Go through the entries below, count every line with the string "does", and answer with only that number.

*** Opening of SUPPLIED RECORDS ***

(** * Rapids API-key service: key lifecycle, validation and rate limiting

    A shallow embedding of the [ApiKeyService] object of
    [src/services/rues.service.ts] (together with [generateRandomString],
    [hashKey] and [rowToApiKey]), of the two tables declared in
    [src/db/index.ts] and of the types of [src/types/index.ts]; then of
    [extractApiKey], [requireAuth] and the handler of [PATCH /v1/keys/:id]
    of [src/server/routes.ts], and of the rues, shared-secret and apps
    services.

    Conventions of the embedding.
    - JavaScript numbers that the service handles (lengths, limits, counters,
      millisecond timestamps) are integers and are modelled by [Z]; the
      development does not cover values that are not integers or that leave
      the range in which a [Date] is valid.
    - Strings are modelled by [string] (sequences of 8-bit characters), which
      is exact for ASCII keys; [TextEncoder.encode] is then the identity on
      the characters' codes.
    - The sources of non-determinism ([crypto.getRandomValues],
      [crypto.randomUUID], [Date.now] and [new Date]) are explicit arguments.
    - A thrown exception is the [Err] result; the database is threaded
      explicitly.
    - What [delete] does to the counters depends on the foreign-key setting
      of the connection, and [list] on the order in which the store returns
      rows created at the same instant: both are parameters of their
      embeddings.  Allocation limits of typed arrays and of the random
      source for very large lengths are not modelled.
    - The route table, the parsing of request bodies and of query strings,
      and the [list...] functions of the side tables are not embedded. *)

From Stdlib Require Import ZArith Ascii String.
From stdpp Require Import gmap strings list fin_maps.
From stdpp Require Import sorting.

Open Scope Z_scope.

(** ** SHA-256 ([crypto.subtle.digest('SHA-256', data)]) *)

Module SHA256.

Definition mask32 : Z := 0xffffffff.

Definition add32 (a b : Z) : Z := Z.land (a + b) mask32.

Definition rotr (n x : Z) : Z :=
  Z.lor (Z.shiftr x n) (Z.land (Z.shiftl x (32 - n)) mask32).

Definition not32 (x : Z) : Z := Z.lxor x mask32.

Definition Ch (x y z : Z) : Z := Z.lxor (Z.land x y) (Z.land (not32 x) z).

Definition Maj (x y z : Z) : Z :=
  Z.lxor (Z.lxor (Z.land x y) (Z.land x z)) (Z.land y z).

Definition Sigma0 (x : Z) : Z := Z.lxor (Z.lxor (rotr 2 x) (rotr 13 x)) (rotr 22 x).
Definition Sigma1 (x : Z) : Z := Z.lxor (Z.lxor (rotr 6 x) (rotr 11 x)) (rotr 25 x).
Definition sigma0 (x : Z) : Z := Z.lxor (Z.lxor (rotr 7 x) (rotr 18 x)) (Z.shiftr x 3).
Definition sigma1 (x : Z) : Z := Z.lxor (Z.lxor (rotr 17 x) (rotr 19 x)) (Z.shiftr x 10).

(** The round constants are the first 32 bits of the fractional parts of the
    cube roots of the first 64 primes, and the initial hash value those of
    the square roots of the first 8 primes. *)
Definition is_prime (n : nat) : bool :=
  forallb (fun d => negb (Nat.eqb (Nat.modulo n d) 0)) (seq 2 (n - 2)).

Definition primes (count : nat) : list Z :=
  Z.of_nat <$> take count (List.filter is_prime (seq 2 310)).

(** Integer cube root, one bit at a time from bit 40 down. *)
Definition cube_root (n : Z) : Z :=
  fold_left
    (fun r b =>
       let r' := r + Z.shiftl 1 (Z.of_nat b) in
       if r' * r' * r' <=? n then r' else r)
    (rev (seq 0 41)) 0.

Definition K : list Z :=
  Eval vm_compute in
    (fun p => Z.land (cube_root (Z.shiftl p 96)) mask32) <$> primes 64.

Definition H0 : list Z :=
  Eval vm_compute in
    (fun p => Z.land (Z.sqrt (Z.shiftl p 64)) mask32) <$> primes 8.

(** Big-endian encoding of [x] on [n] bytes. *)
Fixpoint be_bytes (n : nat) (x : Z) : list Z :=
  match n with
  | O => []
  | S n' => Z.land (Z.shiftr x (8 * Z.of_nat n')) 0xff :: be_bytes n' x
  end.

Definition be_word (bs : list Z) : Z :=
  fold_left (fun acc b => Z.lor (Z.shiftl acc 8) b) bs 0.

(** The message followed by the bit 1, zero bits up to 448 modulo 512, and
    the 64-bit length in bits. *)
Definition pad (msg : list Z) : list Z :=
  let len := Z.of_nat (length msg) in
  let zeros := Z.to_nat ((55 - len) mod 64) in
  msg ++ [0x80] ++ replicate zeros 0 ++ be_bytes 8 (8 * len).

Fixpoint chunks (k : nat) (fuel : nat) (l : list Z) : list (list Z) :=
  match fuel with
  | O => []
  | S fuel' =>
      match l with
      | [] => []
      | _ => take k l :: chunks k fuel' (drop k l)
      end
  end.

Definition words_of_block (block : list Z) : list Z :=
  be_word <$> chunks 4 16 block.

(** Message schedule: [rev_w] holds W(t-1), W(t-2), ... most recent first. *)
Fixpoint extend (n : nat) (rev_w : list Z) : list Z :=
  match n with
  | O => rev_w
  | S n' =>
      let w :=
        add32 (add32 (sigma1 (nth 1 rev_w 0)) (nth 6 rev_w 0))
              (add32 (sigma0 (nth 14 rev_w 0)) (nth 15 rev_w 0)) in
      extend n' (w :: rev_w)
  end.

Definition schedule (block : list Z) : list Z :=
  rev (extend 48 (rev (words_of_block block))).

Record regs : Type :=
  Regs { ra : Z; rb : Z; rc : Z; rd : Z; re : Z; rf : Z; rg : Z; rh : Z }.

Definition round (s : regs) (kw : Z * Z) : regs :=
  let t1 :=
    add32 (add32 (add32 (rh s) (Sigma1 (re s))) (Ch (re s) (rf s) (rg s)))
          (add32 (fst kw) (snd kw)) in
  let t2 := add32 (Sigma0 (ra s)) (Maj (ra s) (rb s) (rc s)) in
  Regs (add32 t1 t2) (ra s) (rb s) (rc s) (add32 (rd s) t1) (re s) (rf s) (rg s).

Definition regs_of (h : list Z) : regs :=
  Regs (nth 0 h 0) (nth 1 h 0) (nth 2 h 0) (nth 3 h 0)
       (nth 4 h 0) (nth 5 h 0) (nth 6 h 0) (nth 7 h 0).

Definition list_of (s : regs) : list Z :=
  [ra s; rb s; rc s; rd s; re s; rf s; rg s; rh s].

Definition compress (h : list Z) (block : list Z) : list Z :=
  let s := fold_left round (combine K (schedule block)) (regs_of h) in
  zip_with add32 h (list_of s).

Definition digest (msg : list Z) : list Z :=
  let padded := pad msg in
  let blocks := chunks 64 (length padded) padded in
  concat (be_bytes 4 <$> fold_left compress blocks H0).

End SHA256.

(** ** Strings *)

Definition hex_digit (n : Z) : ascii :=
  match String.get (Z.to_nat n) "0123456789abcdef" with
  | Some c => c
  | None => "0"%char
  end.

(** [b.toString(16).padStart(2, '0')] for a byte [b]. *)
Definition hex_byte (b : Z) : string :=
  String (hex_digit (b / 16)) (String (hex_digit (b mod 16)) EmptyString).

Definition utf8_encode (s : string) : list Z :=
  (fun c => Z.of_N (N_of_ascii c)) <$> list_ascii_of_string s.

(** [hashKey]: the lower-case hexadecimal SHA-256 digest of the key. *)
Definition hashKey (key : string) : string :=
  String.concat EmptyString (hex_byte <$> SHA256.digest (utf8_encode key)).

(** [rawKey.slice(-4)]: the last four characters, or the whole string when it
    has fewer. *)
Definition slice_last4 (s : string) : string :=
  substring (String.length s - 4)%nat 4 s.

*** Close of SUPPLIED RECORDS ***

WRITTEN SOLUTION —
2